(* ===== verification/Instances.v ===== *)
(** * Two implementations of the name-index interface

    - [consts_index]: consts.rs itself, over the database [Db] and any
      [NameHasher].  Two names share a slot when they share a key
      [gconst_hash].  [consts_laws] discharges [NameIndexLaws] from the
      theorems of [Consts], [Faults] and [Laws].
    - [abs_index]: the abstract index of [Index], a map from names to file
      ids, beside the same file store.  Here a slot is a name, so no two
      names collide.  [abs_laws] discharges the same laws.

    Every client theorem of [Interface] thus holds of both.  The claim
    here instantiates the spec's second scenario at consts.rs, for every
    hasher, under the hypothesis that the three names have distinct
    keys. *)

From S2P Require Import Prelude Hasher RelativePath Sqlite Consts Faults Index Laws Interface.

Local Open Scope Z_scope.
Local Open Scope naming_scope.

(** ** consts.rs *)

#[export] Instance consts_index `{NameHasher} : NameIndex Db := {|
  ix_create_table := create_table;
  ix_insert := insert;
  ix_get_path := get_path;
  ix_files := naming_file_info;
  ix_same_slot n m := gconst_hash n = gconst_hash m
|}.

(** ** The abstract index *)

Record AbsDb : Type := mk_absdb {
  abs_names : option (gmap string Z);
  abs_files : option (gmap Z file_info_row)
}.

Definition abs_create_table : st AbsDb sql_error unit := fun s =>
  (Ok tt, mk_absdb (Some (default ∅ (abs_names s))) (abs_files s)).

Definition abs_insert_op (fid : Z) (names : list string) : st AbsDb sql_error unit := fun s =>
  match abs_names s with
  | None => (Err (NoSuchTable NAMING_CONSTS), s)
  | Some A => (fst (abs_insert fid names A), mk_absdb (Some (snd (abs_insert fid names A))) (abs_files s))
  end.

Definition abs_get_path_op (name : string) : st AbsDb sql_error (option RelativePath) := fun s =>
  match abs_names s, abs_files s with
  | None, _ => (Err (NoSuchTable NAMING_CONSTS), s)
  | _, None => (Err (NoSuchTable NAMING_FILE_INFO), s)
  | Some A, Some fi => (abs_get_path A fi name, s)
  end.

#[export] Instance abs_index : NameIndex AbsDb := {|
  ix_create_table := abs_create_table;
  ix_insert := abs_insert_op;
  ix_get_path := abs_get_path_op;
  ix_files := abs_files;
  ix_same_slot n m := n = m
|}.

(** ** consts.rs satisfies the laws *)

Section ConstsLaws.
Context `{NameHasher}.

Lemma insert_name_ok_inv fid n db db' :
  insert_name fid n db = (Ok tt, db') ->
  exists t, naming_consts db = Some t /\ t !! gconst_hash n = None /\
            db' = set_naming_consts (<[gconst_hash n := fid]> t) db.
Proof.
  unfold insert_name, exec_insert_naming_consts. cbv zeta.
  destruct (naming_consts db) as [t|]; [destruct (t !! gconst_hash n) eqn:Hk|];
    intros; simplify_eq; eauto.
Qed.

(** A lookup succeeds with [None] only on an existing table without the
    name's key. *)
Lemma get_path_ok_none name db :
  fst (get_path name db) = Ok None ->
  exists t, naming_consts db = Some t /\ t !! gconst_hash name = None.
Proof.
  intros Hn. destruct (naming_consts db) as [t|] eqn:Hc.
  2:{ now rewrite (get_path_no_consts _ _ Hc) in Hn. }
  destruct (naming_file_info db) as [fi|] eqn:Hf.
  2:{ revert Hn. unfold get_path, st_bind, prepare. cbn [find table_exists]. now rewrite Hc, Hf. }
  rewrite (get_path_lookup _ _ t fi Hc Hf) in Hn. exists t. split; [reflexivity|].
  destruct (t !! gconst_hash name); [|reflexivity].
  rewrite optional_get_path_row in Hn. simpl in Hn. now destruct (get_path_row _).
Qed.

(** Changing the table elsewhere than at a name's key leaves its lookup
    as it was. *)
Lemma get_path_set_frame m t t' db :
  naming_consts db = Some t -> t' !! gconst_hash m = t !! gconst_hash m ->
  get_path m (set_naming_consts t' db) = (fst (get_path m db), set_naming_consts t' db).
Proof.
  intros Hc Heq. destruct (naming_file_info db) as [fi|] eqn:Hf.
  - rewrite (get_path_lookup _ _ t' fi (naming_consts_set _ _) (eq_trans (naming_file_info_set _ _) Hf)).
    rewrite (get_path_lookup _ _ t fi Hc Hf), Heq. reflexivity.
  - unfold get_path, st_bind, prepare. cbn [find table_exists].
    rewrite naming_consts_set, naming_file_info_set, Hc, Hf. reflexivity.
Qed.

Lemma resolved_join fi fid : optional (get_path_row (join_file_info fi fid)) = resolved fi fid.
Proof. unfold resolved, resolve_file. apply optional_get_path_row. Qed.

#[export] Instance consts_laws : NameIndexLaws Db.
Proof.
  split; cbn [ix_create_table ix_insert ix_get_path ix_files ix_same_slot consts_index].
  - intros n s. destruct (get_path n s) as [r s'] eqn:E. apply get_path_state_eq in E. now subst.
  - intros s. eexists. split; [apply create_table_eq|apply naming_file_info_set].
  - intros fid n ns s. rewrite insert_cons. apply st_bind_ext_l. intros s'. symmetry. apply insert_singleton.
  - intros fid n s e s'. rewrite insert_singleton. apply insert_name_err_state.
  - intros fid ns s r s' Hins. eapply consts_only_file_info, insert_consts_only, Hins.
  - intros fid n s Hn. destruct (get_path_ok_none _ _ Hn) as (t & Hc & Hk).
    eexists. rewrite insert_singleton. exact (exec_insert_fresh t s _ fid Hc Hk).
  - intros fid n s s' fi Hins Hf. rewrite insert_singleton in Hins.
    destruct (insert_name_ok_inv _ _ _ _ Hins) as (t & Hc & Hk & ->).
    rewrite (get_path_lookup _ _ _ fi (naming_consts_set _ _) Hf), lookup_insert_eq.
    now rewrite resolved_join.
  - intros fid n m s s' Hins Hm. rewrite insert_singleton in Hins.
    destruct (insert_name_ok_inv _ _ _ _ Hins) as (t & Hc & Hk & ->).
    apply (get_path_set_frame m t _ _ Hc). rewrite lookup_insert_ne; [reflexivity|congruence].
  - intros fid fid' n m s s' Hins Hm. rewrite insert_singleton in Hins |- *.
    destruct (insert_name_ok_inv _ _ _ _ Hins) as (t & Hc & Hk & ->).
    apply (exec_insert_present _ _ _ fid' fid (naming_consts_set _ _)).
    rewrite Hm. apply lookup_insert_eq.
Qed.
End ConstsLaws.

(** ** The abstract index satisfies the laws *)

#[export] Instance abs_laws : NameIndexLaws AbsDb.
Proof.
  split; cbn [ix_create_table ix_insert ix_get_path ix_files ix_same_slot abs_index].
  - intros n [[A|] [fi|]]; reflexivity.
  - intros s. eexists. split; reflexivity.
  - intros fid n ns [[A|] fi]; [|reflexivity].
    unfold st_bind, abs_insert_op. cbn. destruct (A !! n); reflexivity.
  - intros fid n [[A|] fi] e s'; unfold abs_insert_op; cbn; [destruct (A !! n)|]; cbn; congruence.
  - intros fid ns [[A|] fi] r s'; unfold abs_insert_op; cbn; intros [= _ <-]; reflexivity.
  - intros fid n [[A|] [fi|]] Hn; cbn in Hn; try discriminate.
    unfold abs_get_path in Hn. unfold abs_insert_op. cbn.
    destruct (A !! n); [destruct (resolve_file _ _); discriminate|]. eexists. reflexivity.
  - intros fid n [[A|] fi0] s' fi Hins Hf; unfold abs_insert_op in Hins; cbn in Hins; [|discriminate].
    destruct (A !! n); cbn in Hins; [discriminate|]. injection Hins as <-. cbn in Hf. subst fi0.
    unfold abs_get_path_op, abs_get_path. cbn. rewrite lookup_insert_eq. reflexivity.
  - intros fid n m [[A|] fi] s' Hins Hm; unfold abs_insert_op in Hins; cbn in Hins; [|discriminate].
    destruct (A !! n); cbn in Hins; [discriminate|]. injection Hins as <-.
    unfold abs_get_path_op, abs_get_path. cbn. destruct fi; [|reflexivity].
    rewrite lookup_insert_ne by congruence. reflexivity.
  - intros fid fid' n m [[A|] fi] s' Hins ->; unfold abs_insert_op in Hins |- *; cbn in Hins; [|discriminate].
    destruct (A !! n); cbn in Hins; [discriminate|]. injection Hins as <-. cbn.
    rewrite lookup_insert_eq. reflexivity.
Qed.

(** ** The spec's second scenario at consts.rs, for every hasher *)

Section Scenario.
Context `{NameHasher}.

(** C20: for any [NameHasher], on a database whose three names [a], [b]
    and [c] are unknown and have pairwise distinct keys, inserting [a] and
    [b] for file 1 and then [c] for file 2 succeeds.  Afterwards [a] and
    [b] resolve to file 1 through the file store and [c] to file 2.  It
    is the client theorem [ix_scenario_two_files] of the interface, at the
    instance [consts_laws]. *)
Theorem consts_scenario_two_files db fi a b c :
  naming_file_info db = Some fi ->
  gconst_hash a <> gconst_hash b -> gconst_hash a <> gconst_hash c -> gconst_hash b <> gconst_hash c ->
  Forall (fun n => fst (get_path n db) = Ok None) [a; b; c] ->
  exists db', (insert 1 [a; b] ;? insert 2 [c]) db = (Ok tt, db') /\
    get_path a db' = (resolved fi 1, db') /\ get_path b db' = (resolved fi 1, db') /\
    get_path c db' = (resolved fi 2, db').
Proof.
  intros Hf Hab Hac Hbc Hfresh.
  apply (@ix_scenario_two_files Db consts_index consts_laws db fi a b c Hf); [|exact Hfresh].
  cbn. split; [|split; [|split; [constructor|exact I]]];
    repeat constructor; intros Heq; apply Hab || apply Hac || apply Hbc; congruence.
Qed.
End Scenario.

Lemma consts_scenario_two_files_witness :
  gconst_hash "A" <> gconst_hash "B" /\ gconst_hash "A" <> gconst_hash "C" /\
  gconst_hash "B" <> gconst_hash "C" /\
  exists db', (insert 1 ["A"; "B"] ;? insert 2 ["C"]) table_db = (Ok tt, db') /\
    get_path "A" db' = (resolved (default ∅ (naming_file_info files_db)) 1, db') /\
    get_path "B" db' = (resolved (default ∅ (naming_file_info files_db)) 1, db') /\
    get_path "C" db' = (resolved (default ∅ (naming_file_info files_db)) 2, db').
Proof.
  assert (Hab : gconst_hash "A" <> gconst_hash "B") by (vm_compute; discriminate).
  assert (Hac : gconst_hash "A" <> gconst_hash "C") by (vm_compute; discriminate).
  assert (Hbc : gconst_hash "B" <> gconst_hash "C") by (vm_compute; discriminate).
  split; [exact Hab|]. split; [exact Hac|]. split; [exact Hbc|].
  apply (consts_scenario_two_files table_db _ "A" "B" "C" eq_refl Hab Hac Hbc).
  repeat constructor; vm_compute; reflexivity.
Defined.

──────────────────────────────

Using the data above, tally each line in which "succeeds" appears and give the number with no other words.

Solved problem:
2